§ Task details: Find the line holding "rewrite ErrorFacts.set_internal_error_eq. unfold" in the entries below. Give it again exactly, along with every line after it up to and including the line holding "by (symmetry; apply Z.eqb_neq; exact H2).".

§ Source material:
(** On a stamped mailbox a create never initialises, whatever its
    arguments and however it ends, and leaves the mailbox stamped. *)
Lemma create_keeps_stamp box update directory s :
  index_contract ->
  stamped (w s) ->
  exists calls,
    trace (snd (dbox_mailbox_create box update directory s))
    = trace s ++ calls
    /\ count is_create_indexes calls = 0%nat
    /\ stamped (w (snd (dbox_mailbox_create box update directory s))).
Proof.
  intros IC Hst. unfold dbox_mailbox_create.
  destruct (directory && _).
  { exists []. rewrite app_nil_r. repeat split. exact Hst. }
  unfold_monad.
  pose proof (open_keeps IC box false (w s) Hst) as H1.
  destruct (index_storage_mailbox_open box false (w s)) as [o w1].
  cbn [snd] in H1. norm.
  destruct (o <? 0); norm.
  { eexists. repeat split. exact H1. }
  pose proof (begin_keeps IC w1 H1) as H2.
  destruct (mail_index_sync_begin w1) as [r w2]. cbn [snd] in H2. norm.
  destruct (r <=? 0); norm.
  { destruct (negb (r =? 0)); norm; rewrite <- ?app_assoc;
      eexists; (split; [reflexivity|]); (split; [reflexivity|]);
      [|exact H2].
    apply (reset_keeps IC).
    rewrite ErrorFacts.set_internal_error_eq. unfold stamped.
    rewrite (header_of_index IC). exact H2. }
  replace (uid_validity (mail_index_get_header w2) =? 0) with false
    by (symmetry; apply Z.eqb_neq; exact H2).
  norm. pose proof (commit_keeps IC w2 H2) as H3.
  destruct (mail_index_sync_commit w2) as [c w3]. cbn [snd] in H3. norm.
  rewrite <- ?app_assoc. eexists. repeat split. exact H3.
Qed.

(** After the stamp, no create of a sequence initialises. *)
Lemma create_all_keeps_stamp box (reqs : list (option U * bool)) :
  index_contract ->
  forall s, stamped (w s) ->
  exists calls,
    trace (snd (create_all box reqs s)) = trace s ++ calls
    /\ count is_create_indexes calls = 0%nat.
Proof.
  intros IC. induction reqs as [|[update directory] rest IH]; intros s Hst.
  - exists []. rewrite app_nil_r. split; reflexivity.
  - cbn [create_all]. unfold bind.
    destruct (create_keeps_stamp box update directory s IC Hst)
      as (c1 & Ht & Hc & Hst').
    destruct (dbox_mailbox_create box update directory s) as [[v|msg] s1];
      cbn [snd] in *.
    + destruct (IH s1 Hst') as (c2 & Ht2 & Hc2).
      exists (c1 ++ c2). rewrite Ht2, Ht, app_assoc.
      split; [reflexivity|]. rewrite count_app, Hc, Hc2. reflexivity.
    + exists c1. split; assumption.
Qed.


(** C3: on every path on which [mail_index_sync_begin] succeeded the
    run returns, and the calls it made contain one sync-begin and,
    as their last call, one release of the guard: the rollback when
    the initialisation was attempted and failed, the commit in every
    other case; no other release is made.  The release is carried
    out: the world the run leaves is the one
    [mail_index_sync_rollback] or [mail_index_sync_commit] leaves
    when applied to the world after the header check and the
    initialisation, and after a commit the value returned is the
    commit's. *)
Theorem create_releases_guard_once box update directory s o w1 r w2 :
  directory_only box directory = false ->
  index_storage_mailbox_open box false (w s) = (o, w1) -> 0 <= o ->
  mail_index_sync_begin w1 = (r, w2) -> 0 < r ->
  let uid := uid_validity (mail_index_get_header w2) in
  let init_failed :=
    (uid =? 0) && (fst (mailbox_create_indexes box update w2) <? 0) in
  let after_init :=
    if uid =? 0 then snd (mailbox_create_indexes box update w2) else w2 in
  exists v pre rel w',
    dbox_mailbox_create box update directory s
    = (Returned v, mk_state (trace s ++ pre ++ [rel]) w')
    /\ count is_sync_begin pre = 1%nat
    /\ count is_release pre = 0%nat
    /\ count is_release (pre ++ [rel]) = 1%nat
    /\ rel = (if init_failed then Call_sync_rollback else Call_sync_commit)
    /\ (init_failed = true -> v = -1)
    /\ (v, w') = (if init_failed
                  then (-1, mail_index_sync_rollback after_init)
                  else mail_index_sync_commit after_init)
    /\ pre = [Call_index_open box false; Call_sync_begin; Call_get_header]
             ++ (if uid =? 0 then [Call_create_indexes] else []).
Proof.
  intros Hd Ho Hpos Hr Hgt uid init_failed after_init.
  subst init_failed after_init.
  unfold dbox_mailbox_create. fold (directory_only box directory).
  rewrite Hd. unfold_monad. rewrite Ho. decide_tests. norm.
  rewrite Hr. decide_tests. norm. fold uid.
  destruct (uid =? 0); norm.
  - destruct (mailbox_create_indexes box update w2) as [ci w3]. norm.
    destruct (ci <? 0); norm.
    + exists (-1), [Call_index_open box false; Call_sync_begin;
                    Call_get_header; Call_create_indexes],
        Call_sync_rollback, (mail_index_sync_rollback w3).
      norm; rewrite <- ?app_assoc. repeat split.
    + destruct (mail_index_sync_commit w3) as [c w4].
      exists c, [Call_index_open box false; Call_sync_begin;
                 Call_get_header; Call_create_indexes],
        Call_sync_commit, w4.
      norm; rewrite <- ?app_assoc. repeat split. discriminate.
  - destruct (mail_index_sync_commit w2) as [c w3].
    exists c, [Call_index_open box false; Call_sync_begin; Call_get_header],
      Call_sync_commit, w3.
    norm; rewrite <- ?app_assoc. repeat split. discriminate.
Qed.

(** On every path at all, the run makes at most one sync-begin and
    never more releases than sync-begins. *)
Lemma create_release_bounded box update directory s :
  exists calls,
    trace (snd (dbox_mailbox_create box update directory s))
    = trace s ++ calls
    /\ (count is_release calls <= count is_sync_begin calls <= 1)%nat.
Proof.
  unfold dbox_mailbox_create.
  destruct (directory && _).
  { exists []. cbn. rewrite app_nil_r. split; [reflexivity|lia]. }
  unfold_monad.
  destruct (index_storage_mailbox_open box false (w s)) as [o w1]. norm.
  destruct (o <? 0); norm.
  { eexists. split; [reflexivity|]. cbn. lia. }
  destruct (mail_index_sync_begin w1) as [r w2]. norm.
  destruct (r <=? 0); norm.
  { destruct (negb (r =? 0)); norm; rewrite <- ?app_assoc;
      eexists; (split; [reflexivity|]); cbn; lia. }
  destruct (uid_validity (mail_index_get_header w2) =? 0); norm.
  - destruct (mailbox_create_indexes box update w2) as [ci w3]. norm.
    destruct (ci <? 0); norm.
    + norm; rewrite <- ?app_assoc. eexists. split; [reflexivity|]. cbn. lia.
    + destruct (mail_index_sync_commit w3). norm.
      norm; rewrite <- ?app_assoc. eexists. split; [reflexivity|]. cbn. lia.
  - destruct (mail_index_sync_commit w2). norm.
    norm; rewrite <- ?app_assoc. eexists. split; [reflexivity|]. cbn. lia.
Qed.

Lemma vprintf_stat_failed (e path : string) :
  vprintf e "stat(%s) failed: %m" [ArgStr path]
  = ("stat(" ++ path ++ ") failed: " ++ e)%string.
Proof.
  cbn. rewrite ErrorFacts.append_empty_r. reflexivity.
Qed.

(** C4: when the stat of the mailbox path fails, [dbox_mailbox_open]
    returns -1 after setting an error chosen by errno alone.  ENOENT:
    the not-found message is stored as a plain error (flag clear) and
    nothing is logged.  EACCES: the permission-denied detail is
    logged and the stored message is the internal-error text.  Any
    other errno: the logged detail is the stat failure with the text
    of that errno, and the stored message is the internal-error
    text. *)
Theorem open_stat_failure box s w1 :
  stat (box_path box) (w s) = (None, w1) ->
  let path := box_path box in
  let t := trace s ++ [Call_stat path] in
  let res := dbox_mailbox_open box s in
  (errno w1 = ENOENT ->
   let msg := T_MAIL_ERR_MAILBOX_NOT_FOUND (box_name box) in
   res = (Returned (-1),
          mk_state (t ++ [Call_set_error msg])
                   (with_storage w1 (mk_storage (Some msg) false))))
  /\ (errno w1 = EACCES ->
      forall m w2, mail_error_eacces_msg "stat" path w1 = (m, w2) ->
      res = (Returned (-1),
             mk_state (t ++ [Call_eacces_msg "stat" path;
                             Call_set_critical "%s" [ArgStr m]])
               (with_storage (with_log w2 (log w2 ++ [m]))
                  (mk_storage
                     (Some (internal_error_text (ioloop_time w2))) false))))
  /\ (errno w1 <> ENOENT -> errno w1 <> EACCES ->
      let detail :=
        ("stat(" ++ path ++ ") failed: " ++ strerror (errno w1))%string in
      res = (Returned (-1),
             mk_state (t ++ [Call_set_critical "stat(%s) failed: %m"
                                               [ArgStr path]])
               (with_storage (with_log w1 (log w1 ++ [detail]))
                  (mk_storage
                     (Some (internal_error_text (ioloop_time w1))) false)))).
Proof.
  intros Hs path t res. subst t res path.
  unfold dbox_mailbox_open, dbox_cleanup_if_exists. unfold_monad.
  rewrite Hs. norm. split; [|split].
  - intros He. rewrite He. cbn [Z.eqb ENOENT Pos.eqb]. norm.
    unfold mail_storage_set_error.
    rewrite ErrorFacts.strdup_percent_s. rewrite <- ?app_assoc.
    reflexivity.
  - intros He m w2 Hm. rewrite He. cbn [Z.eqb ENOENT EACCES Pos.eqb]. norm.
    rewrite Hm. norm.
    unfold mail_storage_set_critical, i_error.
    rewrite !ErrorFacts.strdup_percent_s.
    rewrite ErrorFacts.set_internal_error_eq. rewrite <- ?app_assoc.
    reflexivity.
  - intros H1 H2. decide_tests. norm.
    unfold mail_storage_set_critical, i_error.
    rewrite ErrorFacts.strdup_percent_s.
    rewrite ErrorFacts.set_internal_error_eq.
    unfold strdup_vprintf. rewrite vprintf_stat_failed.
    rewrite <- ?app_assoc. reflexivity.
Qed.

§ Exercise answer:
    rewrite ErrorFacts.set_internal_error_eq. unfold stamped.
    rewrite (header_of_index IC). exact H2. }
  replace (uid_validity (mail_index_get_header w2) =? 0) with false
    by (symmetry; apply Z.eqb_neq; exact H2).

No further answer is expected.